The morphology and elemental composition of the synthesized nano-ferrites were investigated using scanning electron microscope connected to energy dispersive X-ray spectroscopy (SEM/EDX-JEOL JED 2300). Transmission electron microscope (TEM-JEOL JX 1230) was used to determine the particle shapes and sizes of the nano-ferrites. X-ray powder diffraction patterns (XRD) were investigated at ambient temperature using a Philip’s diffractometer (Model PW1390), employing Ni-filtered Cu Kα radiation (λ = 1.5404 Å). The diffraction angle, 2θ, was scanned at a rate of 2°/min. Particle Sizing Systems\ZPW388 obtained from Santa Barbara, Calif., USA was used. X-ray photoelectron microscopy (XPS) was performed by (KRATOS-AXIS) Ultra spectrometer. The magnetic properties were performed at room temperature using a vibrating sample magnetometer (VSM; Lake Shore, USA), and the maximum magnetic field is 20 KG.

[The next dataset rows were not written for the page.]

Lemma clean_rel_plain key :
  is_abs key = false -> key <> "" -> Forall (fun s => s <> "..") (split key sep) ->
  clean key = match plain_segs key with [] => "." | _ => render_rel (plain_segs key) end.
Proof.
  intros Ha Hne H. unfold clean. apply String.eqb_neq in Hne as ->. rewrite Ha.
  rewrite clean_segs_plain by done. rewrite app_nil_r, reverse_involutive. done.
Qed.

(** What [ValidateKey] promises of a key. *)
Record valid_key (key : string) : Prop := {
  vk_length : (1 <= string_len key <= 1024)%Z;
  vk_relative : has_prefix key "/" = false;
  vk_control : forall c, c ∈ ["000"; "010"; "013"]%char -> contains_byte key c = false;
  vk_traversal : ".." ∉ split (replace_byte key "\" "/") "/";
  vk_utf8 : valid_utf8 key = true;
  vk_named : exists s, s ∈ split key "/" /\ s <> "" /\ s <> "."
}.

Lemma containsTraversalSegment_elem key :
  containsTraversalSegment key = true <-> ".." ∈ split (replace_byte key "\" "/") "/".
Proof.
  unfold containsTraversalSegment. rewrite existsb_exists. split.
  - intros (x & Hx & ->%String.eqb_eq). by apply list_elem_of_In.
  - intros H. exists "..". by rewrite <- list_elem_of_In.
Qed.

Lemma string_len_pos s : s <> "" -> (1 <= string_len s)%Z.
Proof. destruct s; [done|]. unfold string_len. simpl. lia. Qed.

Lemma plain_segs_render_not_dot key :
  plain_segs key <> [] -> Forall normal_seg (plain_segs key) ->
  render_rel (plain_segs key) <> ".".
Proof.
  intros Hne H E. pose proof (split_render_rel _ Hne H) as Hs. rewrite E in Hs.
  change (split "." sep) with ["."] in Hs. rewrite <- Hs in H.
  apply Forall_cons in H as [(_&?&_) _]. done.
Qed.

(** C19: key validation is exact. [ValidateKey] accepts a key if and only if it
    has 1 to 1024 bytes of valid UTF-8, is relative, holds no NUL, CR or LF, has no
    [..] segment even when backslashes count as separators, and names at least one
    segment besides [.]. *)
Theorem ValidateKey_correct key : ValidateKey key = Ok tt <-> valid_key key.
Proof.
  unfold ValidateKey. destruct (String.eqb_spec key "") as [->|Hne].
  { split; [done|]. intros [H _ _ _ _ _]. unfold string_len in H. simpl in H. lia. }
  pose proof (string_len_pos key Hne) as Hpos.
  destruct (Z.ltb_spec 1024 (string_len key)); [split; [done|intros []; lia]|].
  destruct (String.eqb key "." || String.eqb key "..") eqn:Edots.
  { split; [done|]. intros [_ _ _ Ht _ (s & Hs & Hse & Hsd)].
    apply orb_true_iff in Edots as [->%String.eqb_eq| ->%String.eqb_eq].
    - change (s ∈ ["."]) in Hs. apply list_elem_of_singleton in Hs. done.
    - destruct Ht. apply list_elem_of_In. by left. }
  destruct (has_prefix key "/") eqn:Ep; [split; [done|intros []; congruence]|].
  destruct (contains_byte key "000") eqn:E0.
  { split; [done|]. intros [_ _ Hc _ _ _]. rewrite Hc in E0; [done|by left]. }
  destruct (contains_byte key "010" || contains_byte key "013") eqn:E1.
  { split; [done|]. intros [_ _ Hc _ _ _]. rewrite !Hc in E1; [done|set_solver..]. }
  apply orb_false_iff in E1 as [E1 E2].
  destruct (containsTraversalSegment key) eqn:Et.
  { split; [done|]. intros [_ _ _ Ht _ _]. by apply containsTraversalSegment_elem in Et. }
  destruct (valid_utf8 key) eqn:Eu; simpl; [|split; [done|intros []; congruence]].
  pose proof (no_traversal_segs key Et) as Hdd.
  rewrite clean_rel_plain by done.
  destruct (plain_segs key) as [|s l] eqn:Es.
  - split; [done|]. intros [_ _ _ _ _ (s & Hs & Hse & Hsd)].
    assert (Hin : s ∈ plain_segs key) by (apply list_elem_of_filter; done).
    rewrite Es in Hin. by apply not_elem_of_nil in Hin.
  - assert (Hnil : plain_segs key <> []) by (by rewrite Es).
    pose proof (filter_plain_normal key Hdd) as Hn. rewrite <- Es.
    pose proof (plain_segs_render_not_dot key Hnil Hn) as Hd%String.eqb_neq.
    pose proof (render_rel_not_empty _ Hnil Hn) as He%String.eqb_neq.
    rewrite Hd, He. split; [intros _|done].
    assert (Hin : s ∈ plain_segs key) by (rewrite Es; by left).
    apply list_elem_of_filter in Hin as [[? ?] ?].
    split; [lia|done| | |done|by exists s].
    + intros c [->|[->|[->|[]%not_elem_of_nil]%elem_of_cons]%elem_of_cons]%elem_of_cons; done.
    + rewrite <- containsTraversalSegment_elem. congruence.
Qed.

Lemma ValidateKey_plain key :
  ValidateKey key = Ok tt ->
  plain_segs key <> [] /\ Forall normal_seg (plain_segs key) /\
  clean key = render_rel (plain_segs key).
Proof.
  unfold ValidateKey. destruct (String.eqb_spec key "") as [|Hne]; [done|].
  destruct (1024 <? string_len key)%Z; [done|].
  destruct (String.eqb key "." || String.eqb key ".."); [done|].
  destruct (has_prefix key "/") eqn:Ep; [done|].
  destruct (contains_byte key "000"); [done|].
  destruct (contains_byte key "010" || contains_byte key "013"); [done|].
  destruct (containsTraversalSegment key) eqn:Et; [done|].
  destruct (valid_utf8 key); simpl; [|done].
  pose proof (no_traversal_segs key Et) as Hdd. rewrite clean_rel_plain by done.
  destruct (plain_segs key) as [|s l] eqn:Es; [done|]. intros _.
  rewrite <- Es. split; [by rewrite Es|]. split; [by apply filter_plain_normal|done].
Qed.

(** ** The engine's paths *)

(** An engine as [New] makes it: an absolute data directory that holds [.tmp]. *)
Record wf_engine (e : engine) : Prop := {
  wfe_data : exists segs, Forall normal_seg segs /\ dataDir e = render_abs segs;
  wfe_tmp : tmpDir e = path_join [dataDir e; ".tmp"];
}.

(** The segments of the data directory. *)
Definition data_segs (e : engine) : list string := abs_segs (dataDir e).

Lemma tmp_normal : normal_seg ".tmp".
Proof. by_decide. Qed.

Lemma Forall_single {A} (P : A -> Prop) (x : A) : P x -> Forall P [x].
Proof. by repeat constructor. Qed.

Section EnginePaths.
Context `{Cwd} (e : engine) (We : wf_engine e).

Lemma data_dir_abs : is_abs (dataDir e) = true.
Proof using We. destruct We as [(segs & _ & ->) _]. apply is_abs_render. Qed.

Lemma data_segs_normal : Forall normal_seg (data_segs e).
Proof. apply abs_segs_normal. Qed.

Lemma data_dir_render : dataDir e = render_abs (data_segs e).
Proof using We.
  destruct We as [(segs & Hs & E) _]. unfold data_segs. by rewrite E, abs_segs_render.
Qed.

Lemma tmp_dir_render : tmpDir e = render_abs (data_segs e ++ [".tmp"]).
Proof using We.
  destruct We as [_ ->]. rewrite data_dir_render. change ".tmp" with (render_rel [".tmp"]).
  rewrite path_join_abs_rel; [done|done|apply data_segs_normal|].
  apply Forall_single, tmp_normal.
Qed.

(** A path below the data directory is found by its storage path. *)
Lemma join_below segs :
  segs <> [] -> Forall normal_seg segs ->
  path_join [dataDir e; render_rel segs] = render_abs (data_segs e ++ segs).
Proof using We.
  intros Hne Hs. rewrite data_dir_render.
  apply path_join_abs_rel; [done|apply data_segs_normal|done].
Qed.

Lemma below_normal segs : Forall normal_seg segs -> Forall normal_seg (data_segs e ++ segs).
Proof. intros Hs. apply Forall_app. split; [apply data_segs_normal|done]. Qed.
Lemma copyParts_ok w partPaths total s :
  parts_avoid w partPaths ->
  wp_ok (copyParts e w partPaths total) (fun n s' =>
    exists c, parts_content s partPaths = Some c /\ appended w s s' c /\
              n = (total + string_len c)%Z) s.
Proof.
  revert total s; induction partPaths as [|p ps IH]; intros total s Ha; cbn [copyParts].
  { apply wp_ok_ret. exists "". split_and!; [done|by apply appended_refl|].
    unfold string_len. simpl. lia. }
  apply wp_ok_bind, wp_ok_lift_result. intros full Efull.
  apply wp_ok_bind, wp_ok_syscall. intros fs. unfold wp_ok at 1, wp. simpl os_files.
  destruct (os_files s !! abs_segs full) as [c|] eqn:Ec.
  2: { simpl. destruct (bool_decide _); [|done].
       apply (wp_ok_bind _ _ _ _), wp_ok_file_reader. intros r fs1 Hr.
       apply wp_ok_bind, wp_ok_attempt, wp_of_ok.
       { intros err s2. apply wp_ok_bind, wp_ok_attempt, wp_os_close. intros. apply wp_ok_fail. }
       eapply wp_ok_mono; [apply copyWithContext_ok|]. intros n s2 (_ & He & _).
       by specialize (Hr He). }
  apply (wp_ok_bind _ _ _ _), wp_ok_file_reader. intros r fs1 Hr.
  apply wp_ok_bind, wp_ok_attempt, wp_of_ok.
  { intros err s2. apply wp_ok_bind, wp_ok_attempt, wp_os_close. intros. apply wp_ok_fail. }
  eapply wp_ok_mono; [apply copyWithContext_ok|]. intros n s2 (Happ & He & ->).
  specialize (Hr He). simplify_eq.
  apply wp_ok_bind, wp_ok_attempt, wp_os_close. intros _r fs2.
  apply wp_ok_bind, wp_ok_ret. eapply wp_ok_mono; [apply IH|].
  { intros q full' Hq. apply Ha. by right. }
  intros n s3 (c' & Hc' & Happ' & ->).
  assert (Hps : parts_content s ps = Some c').
  { rewrite <- Hc'. symmetry. apply (parts_content_frame w).
    - intros q full' Hq. apply Ha. by right.
    - destruct Happ as (_ & [Hf _] & _). exact Hf. }
  exists (reader_content r +:+ c'). split_and!.
  - cbn [parts_content]. by rewrite Efull, Ec, Hps.
  - eapply appended_trans; [exact Happ|exact Happ'].
  - unfold string_len. rewrite length_append. lia.
Qed.

Lemma keeps_copyParts s0 (P : path -> Prop) w partPaths total :
  P w -> keeps (files_frame P s0) (copyParts e w partPaths total).
Proof.
  intros HP. revert total; induction partPaths as [|p ps IH]; intros total; cbn [copyParts];
    unfold file_reader; keeps_steps.
Qed.

Lemma wp_AssembleParts b key partPaths s :
  bucket_dir b -> parts_avoid (temp_file (S (os_uuids s))) partPaths ->
  wp (AssembleParts e b key partPaths)
     (fun r s' => exists c, stored b s c (parts_content s partPaths = Some c) r s') s.
Proof using We UL.
  intros Hb Ha. set (c := default "" (parts_content s partPaths)).
  apply (wp_mono _ (stored b s c (parts_content s partPaths = Some c))); [|eauto].
  unfold AssembleParts.
  apply wp_bind, wp_check_ctx; [by split; [apply files_frame_eq|]|]. intros fs.
  apply wp_bind, wp_lift_result. destruct (ValidateKey key); [|by split; [apply files_frame_eq|]].
  apply wp_bind, wp_new_uuid. rewrite object_join, object_full by apply Hb.
  destruct (negb _); [apply wp_fail; split; [apply files_frame_eq; [done|simpl; lia]|done]|].
  apply wp_bind, wp_new_uuid. simpl os_uuids. rewrite temp_full.
  apply stored_writeDurably; [done..| |].
  - apply keeps_copyParts. by right.
  - intros s1 Hs1. eapply wp_ok_mono; [by apply copyParts_ok|]. simpl in Hs1.
    intros n s2 (c' & Hc' & Happ & ->).
    rewrite (parts_content_frame (temp_file (S (os_uuids s))) s s1) in Hc'; [|done|].
    + unfold c. rewrite Hc'. simpl. split_and!; [done|lia|done].
    + intros p Hp. rewrite Hs1. by rewrite lookup_insert_ne.
Qed.

(** A completed multipart upload is the concatenation of its parts.
    Whatever calls fail, [AssembleParts] touches no file but the fresh one and its
    temporary file - the parts stay - and when it reports success the fresh file
    is the concatenation, in the order given, of the files that the part paths
    name. *)
Theorem AssembleParts_spec b key partPaths s :
  bucket_dir b -> parts_avoid (temp_file (S (os_uuids s))) partPaths ->
  wp (AssembleParts e b key partPaths)
     (fun r s' => exists c, stored b s c (parts_content s partPaths = Some c) r s') s.
Proof using We UL. apply wp_AssembleParts. Qed.

(** ** Reading and deleting *)

Lemma Open_spec b n s :
  normal_seg b ->
  wp (Open e (object_path b n)) (fun r s' =>
    (exists fs, s' = set_faults fs s) /\
    match r with
    | Ok (Some c) => os_files s !! object_file b n = Some c
    | Ok None => object_file b n ∈ os_dirs s
    | Err ErrNotFound => os_files s !! object_file b n = None
    | Err _ => True
    end) s.
Proof using We UL.
  intros Hb. unfold Open.
  apply wp_bind, wp_check_ctx; [by eauto|]. intros fs. rewrite resolve_object by done.
  apply wp_bind, wp_lift_result, wp_bind, wp_attempt. rewrite abs_segs_object by done.
  apply wp_syscall; intros fs1; [split; [by exists fs1|done]|]. unfold wp. simpl.
  destruct (os_files s !! object_file b n) as [c|] eqn:Ec; simpl; [eauto|].
  destruct (bool_decide_reflect (object_file b n ∈ os_dirs s)); simpl; eauto.
Qed.

Lemma path_rel_below a segs :
  Forall normal_seg a -> Forall normal_seg segs -> segs <> [] ->
  path_rel (render_abs a) (render_abs (a ++ segs)) = render_rel segs.
Proof.
  intros Ha Hs Hne. assert (Has : Forall normal_seg (a ++ segs)) by by apply Forall_app.
  unfold path_rel. rewrite !clean_render, !path_segs_render by done.
  destruct (String.eqb_spec (render_abs (a ++ segs)) (render_abs a)) as [E|_].
  - apply render_abs_inj in E; [|done..]. apply (f_equal length) in E.
    rewrite length_app in E. destruct segs; [done|simpl in E; lia].
  - by rewrite strip_common_app.
Qed.

Lemma path_dir_below a x :
  Forall normal_seg a -> normal_seg x -> path_dir (render_abs (a ++ [x])) = render_abs a.
Proof.
  intros Ha Hx. unfold path_dir. rewrite path_segs_render.
  - rewrite reverse_app. simpl. by rewrite reverse_involutive.
  - apply Forall_app. split; [done|by apply Forall_single].
Qed.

The dielectric and electrical properties of the nano-ferrites were carried out over a frequency range (10–1 to 107) and at ambient temperature. A high-resolution alpha analyzer (Novocontrol Technologies, GmbH & Co. KG) is employed to achieve these measurements. For measurements, a disc of the sample is sandwiched between two gold-plated brass electrodes of 10 mm in diameter in parallel plate geometry. The complex dielectric function was obtained by:

$$\varepsilon *(\nu ) = \varepsilon ^{\prime}(\nu ) - i\varepsilon ^{\prime\prime}(\nu )$$
(1)

where ε' is a real part and ε'' is an imaginary part or dielectric loss, i = √−1, and ν is the frequency. The complex conductivity σ* = σ' + iσ" and electric modulus M* = M' + iM" are determined and interpreted according to their relationships, as detailed in23,24. The frequency dependence of the three parameters (ε′, M″, and σ′) at room temperature will be considered here. These three parameters are interrelated to each other according to:

$$\varepsilon^{*} = \frac{1}{{M^{*} }} = \frac{{\sigma^{*} }}{{i\omega \varepsilon_{0} }}$$
(2)

which,

$$M^{{\prime\prime}} = \frac{{\varepsilon^{{\prime\prime}} }}{{\varepsilon^{{\prime}2} + \varepsilon^{{\prime\prime}2} }},\quad {\text{and}}\quad \sigma ^{\prime} = \varepsilon_{0} \omega \varepsilon^{{\prime\prime}}$$
(3)

Production of coatings formulations containing nano-ferrites

In this work, a ball mill was used to prepare epoxy resin composite coating according to the proportion of nano-ferrites to epoxy resin mass fractions of 2.5% and 5%. Firstly, nano-CaFe2O4 or nano-CuFe2O4 was dispersed in a mixed solution of xylene and N-butanol (weight ratio of 7:3) using ultrasonic for 0.5 h. After that, the dispersed solution was mixed with the epoxy in a ball mill for 1 h. Finally, four paint formulations based on epoxy containing nano-CaFe2O4 or nano-CuFe2O4 at 2.5 and 5%, which were denoted as CaFe (2.5%), CaFe (5%), CuFe (2.5%), and CuFe (5%), were obtained.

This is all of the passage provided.